**Task goal:** Which lines of the records contain the word "handler"? Copy each one.

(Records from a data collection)
***
(** ** The request context *)

Example replay_on_the_test_request :
  let request := request_with "POST" (Some "ABCD") in
  let stored :=
    (dispatch vanilla_responder false (simple_hooks test_middleware) 100 request
       VanillaResource default_response fresh_world).2.(w_redis) in
  let out := SimpleIdempotencyMiddleware.process_request test_middleware 200 request
               (mkEnv stored ∅ default_response) in
  let replayed := SimpleIdempotencyMiddleware.handler test_middleware request out.2 in
  out.1 = Raise SentinelException
  ∧ context out.2
    = {[Some "ABCD" := set_header "trans_id" (transaction_id 0) default_response]}
  ∧ replayed.1 = Ok tt
  ∧ context replayed.2 = ∅
  ∧ result_header "trans_id" (Ok (response replayed.2)) = Some (transaction_id 0).
Proof. cbv zeta. split; [|split; [|split; [|split]]]; vm_compute; exact eq_refl. Qed.

(** ** Requests without a key *)

Lemma truthy_false_iff (o : option string) :
  truthy o = false ↔ o = None ∨ o = Some "".
Proof.
  destruct o as [[|a s]|]; cbn; split; try done; auto.
  - intros [H|H]; discriminate H.
Qed.

(** C8: a request whose idempotency header is absent or empty always
    reaches the handler, under either middleware; the Redis connection
    receives no command for it, read or write, and the store is left as
    it was. *)
Theorem no_key_passthrough {bytes App : Type} `{!Pickle bytes}
    (responder : Request → Response → App → Response * App) (independent : bool)
    (self : Middleware) (now : Z) (request : Request) (resource : Resource)
    (resp0 : Response) (w : World bytes App) :
  get_header request idempotency_keyname = None
  ∨ get_header request idempotency_keyname = Some "" →
  let handled := responder request resp0 (w_app w) in
  let expected :=
    (Ok handled.1, mkWorld (w_redis w) handled.2 (S (w_invocations w))) in
  dispatch responder independent (simple_hooks self) now request resource resp0 w
  = expected
  ∧ dispatch responder independent (optin_hooks self) now request resource resp0 w
    = expected.
Proof.
  intros Hk. apply truthy_false_iff in Hk. cbn zeta. split.
  - by apply dispatch_simple_no_key.
  - by apply dispatch_optin_no_key.
Qed.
***
**Finished task:**
  let replayed := SimpleIdempotencyMiddleware.handler test_middleware request out.2 in
    reaches the handler, under either middleware; the Redis connection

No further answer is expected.